Strange Days

2000年09月09日(土曜日)

やっと観望だ

23時55分 星見

 日が暮れて、ベランダを覗くと、月が昇っていた。雲が多くて星はほとんど見えないが、月は良く見える。テレスコマイクロで眺めると、月の表面が凸凹であることがよく分かる。ガリレイが月を見て「死の世界だ!」とぶったまげた気持ちが分かるような気がする。テレスコで見ると、月は青い輪郭がつくものの、それ以外の色滲みは見られない。天頂近くに見える数少ない星を見ても、くっきりとしたシャープな像を結ぶ。小口径故の点もあるが、かなり優秀なレンズを使っているようだ。
 テレビを見て、1:00頃からフローリング部屋で木星を見た。すばるは既に高く昇り、フローリング部屋の狭い窓からは追えない。土星と木星が見えるので、手持ちのアイピースを使い較べてみた。望遠鏡はC8EX、シーイングは7/10程度。シンチレーションは安定していたが、しょっちゅう薄雲がかかる状況だった。
 焦点距離の長い方からLV40。ビクセン製。木星も土星もくっきりと映る。倍率の関係で細部は見えないが、木星は縞がくっきりと見え、土星もカッシーニの間隙が見えた。しかし背景が明るくてコントラストが若干落ちる。LV40の特筆すべきことはアイリリーフの長さで、なんと30mm超もある。見口のゴムを折り返さなくても、メガネをかけたまま視野全部を見渡せる。見かけ視野は42度という事だ。こんな長焦点で良くこんなのを作れたものだ。ビクセン恐るべし。お勧めのアイピースです。なるべく安く買おう。
 K28。やはりビクセン。ツァイスサイズのアイピースだ。20年以上前のものだが、分解清掃の結果かなりよく見えるようになった。木星も土星もくっきり見える。見かけ視野も50度くらいはありそうだ。アイリリーフは10mmくらい取れそう。しかしなぜかLV40に比べてコントラストがさらに悪い。清掃しても取れなかった汚れのせいかもしれないし、ツァイスサイズだからなのかもしれない。
 SWK22。BORG製。こちらもくっきり見える。木星は縞に加えてその間の蛇行まで見える。土星はカッシーニの間隙がばっちり。このアイピースは見かけ視野こそ広いものの、眼レンズに目をくっつけないと見渡せないほどアイリリーフが短い。恐るべき見にくさだ。見口を折り返しても無駄だ。また周囲の歪像がかなりある。
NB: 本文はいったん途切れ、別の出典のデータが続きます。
(* ===== verification/Keccak.v ===== *)
(** * A concrete SHA-3

    An executable Keccak (FIPS 202) instance of the hash interface. No theorem
    depends on it; witnesses run the model with it, so that the constants of
    src/ (genesis hashes, addresses) can be recomputed by the kernel. *)
From stdpp Require Import options.
From S2P Require Import Prelude Bytes Crypto.

Module Keccak.

Definition mask : Z := 2 ^ 64 - 1.
Definition rotl (x n : Z) : Z :=
  if n =? 0 then x
  else Z.lor (Z.land (Z.shiftl x n) mask) (Z.shiftr x (64 - n)).

Definition rotations : list Z :=
  [0; 1; 62; 28; 27; 36; 44; 6; 55; 20; 3; 10; 43; 25; 39; 41; 45; 15; 21; 8; 18; 2; 61; 56; 14].

Definition round_constants : list Z :=
  [0x0000000000000001; 0x0000000000008082; 0x800000000000808A; 0x8000000080008000;
   0x000000000000808B; 0x0000000080000001; 0x8000000080008081; 0x8000000000008009;
   0x000000000000008A; 0x0000000000000088; 0x0000000080008009; 0x000000008000000A;
   0x000000008000808B; 0x800000000000008B; 0x8000000000008089; 0x8000000000008003;
   0x8000000000008002; 0x8000000000000080; 0x000000000000800A; 0x800000008000000A;
   0x8000000080008081; 0x8000000000008080; 0x0000000080000001; 0x8000000080008008].

(** The state is the list of the 25 lanes, lane (x, y) at index x + 5 y. *)
Definition lane (a : list Z) (x y : nat) : Z := nth (x `mod` 5 + 5 * (y `mod` 5))%nat a 0.
Definition build (f : nat -> nat -> Z) : list Z :=
  flat_map (fun y => map (fun x => f x y) [0; 1; 2; 3; 4]%nat) [0; 1; 2; 3; 4]%nat.

Definition theta (a : list Z) : list Z :=
  let c := map (fun x => fold_left Z.lxor (map (lane a x) [0; 1; 2; 3; 4]%nat) 0) [0; 1; 2; 3; 4]%nat in
  let d := map (fun x => Z.lxor (nth ((x + 4) `mod` 5) c 0) (rotl (nth ((x + 1) `mod` 5) c 0) 1))
               [0; 1; 2; 3; 4]%nat in
  build (fun x y => Z.lxor (lane a x y) (nth x d 0)).
Definition rho_pi (a : list Z) : list Z :=
  build (fun x y => rotl (lane a (x + 3 * y) x) (lane rotations (x + 3 * y) x)).
Definition chi (a : list Z) : list Z :=
  build (fun x y => Z.lxor (lane a x y) (Z.land (Z.lxor (lane a (x + 1) y) mask) (lane a (x + 2) y))).
Definition iota (rc : Z) (a : list Z) : list Z :=
  match a with [] => [] | l :: a => Z.lxor l rc :: a end.
Definition permute (a : list Z) : list Z :=
  fold_left (fun a rc => iota rc (chi (rho_pi (theta a)))) round_constants a.

Fixpoint chunks (fuel n : nat) (bs : bytes) : list bytes :=
  match fuel, bs with
  | O, _ | _, [] => []
  | S fuel, _ => take n bs :: chunks fuel n (drop n bs)
  end.

Definition absorb (rate : nat) (a : list Z) (block : bytes) : list Z :=
  let lanes := map le_decode (chunks rate 8 block) in
  permute (imap (fun i l => Z.lxor l (nth i lanes 0)) a).

Definition pad (rate : nat) (bs : bytes) : bytes :=
  let q := (rate - length bs `mod` rate)%nat in
  bs ++ (if (q =? 1)%nat then [byte_of_Z 0x86]
         else byte_of_Z 0x06 :: zeros (q - 2) ++ [byte_of_Z 0x80]).

(** One squeeze is enough: the digest is shorter than the rate. *)
Definition sha3 (rate out : nat) (bs : bytes) : bytes :=
  let padded := pad rate bs in
  let a := fold_left (absorb rate) (chunks (length padded) rate padded) (replicate 25 0) in
  take out (flat_map (le_bytes 8) (take 25 (a ++ replicate 25 0))).

Definition sha3_inst : Sha3 := {|
  Crypto.sha3_256 := sha3 136 32;
  Crypto.sha3_384 := sha3 104 48;
|}.

Lemma flat_map_le_bytes_length l : length (flat_map (le_bytes 8) l) = (8 * length l)%nat.
Proof.
  induction l as [|x l IH]; [done|]. cbn [flat_map length].
  rewrite length_app, IH, le_bytes_length. lia.
Qed.

Lemma sha3_length rate out bs : (out <= 200)%nat -> length (sha3 rate out bs) = out.
Proof.
  intros. unfold sha3. rewrite length_take, flat_map_le_bytes_length, length_take, length_app,
    length_replicate. lia.
Qed.

Lemma sha3_laws : Sha3Laws sha3_inst.
Proof. split; intros; apply sha3_length; lia. Qed.

End Keccak.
それ以外では軽くて扱いやすいアイピースだ。しかし無理に買うほどではない。
 K20。これも20年以上前のビクセン製ツァイスサイズ。これも割りとくっきり見えるが、やはりコントラストは良くない。見かけ視野も45度くらいか。
 SW18。MEADEのアイピース。手許にある中でもっとも高価だった。さすがに像のすっきり加減もアイリリーフも視野の広さも文句がない。しかし視野の端の方ではやはり多少の劣化があるようだ。お勧めのアイピース。
 WO13.5。これもBORGの軽量安価なアイピース。これも広角だが見にくいアイピースだ。しかしSWK22よりはかなりマシ。オルソスコピックという割りに周辺での劣化もかなりある。しかしある意味ではSWK以上に使いやすいアイピースだ。凄く軽いので架台に負荷を与えないだろう。これもお勧め。
 Or9とOr6。これも20年以上前のビクセン製ツァイスサイズ。コントラストの悪さは目立たないが、視野はやはりかなり狭い。当時の設計がそうだったと考えるべきだろうか。木星は縞縞とその間の蛇行がよく見え、大赤斑もこちらを向いていれば見えそうな見え方だった。しかし見口が省略されているのでレンズが汚れそうだ。
 Or7。これは同じビクセンでも最近のアメリカンサイズ。コントラストがツァイスサイズの物よりよく、視野の広さもきっぱりした像も高価なLVに勝るとも劣らない。ただし見口が無いので汚れやすく、またアイリリーフ自体が短い傾向にある。それ以外にLV系統に劣るところはなく、また安価(半値から1/3)なのでお勧めだ。これも軽い。
 LV5。さすがに像の硬さもアイリリーフの長さも良好で、大変扱いやすいアイピースだ。しかし少し重くて高価だ。比較的お勧め。
 使っているうちにオリオン座が昇ってきたので、そっちにも向けてみた。
 LV40。これでもトラペジウムを分離できる。散光星雲も蝶の形に見える。
 K28。やはりコントラストが悪い。散光星雲がちょっとぼけた感じだ。
 SWK22。くっきり見える。
 K20。やはり少しぼける。コントラストの悪さが、散光星雲の見え味に影響しているようだ。
 SW18。見渡せる視界の広さ、像の硬さ、散光の鮮やかさなど文句なし。
 WO13.5。これも結構像が硬い。BORG恐るべし。
 Or9、Or6。かなりよく見えるが、散光の再現性に乏しいようだ。
 Or7。大解像度だがかなりよく見える。
 LV5。やはり大解像度だがかなりよく見える。
 全てトラペジウムは問題なく分離できて、散光星雲も蝶のような形が識別できた。しかしツァイスサイズのものはどうもぼんやりする傾向がある。これは真正面に街灯があって迷光が生じやすいという苛酷な条件のせいかもしれない。
 こうしてみると、LV40、SW18、Or7、LV5くらいがあれば間に合うかもしれない。後は好みでWO13.5とかを足せばいいだろう。
 木星が視界外に去ったので、テレスコマイクロをオリオン座に向けてみた。明るくないテレスコだが、利点が一つ分かった。暗い星が見えないので、星座の形がはっきり分かるのだ。夜空を見るにはつらいが、星座を見るには良いようだ。
 最後に、外に出て10*42双眼鏡を天頂近いすばるに向けた。このクラスの双眼鏡の視界になら、すばるはすっぽり収まる。きらきらと美しい眺めだ。欲をいえば、もう少し集光力が欲しいところである。テレスコではいまいち暗いが、すばるははっきりと分かる。玩具には最適な代物だ。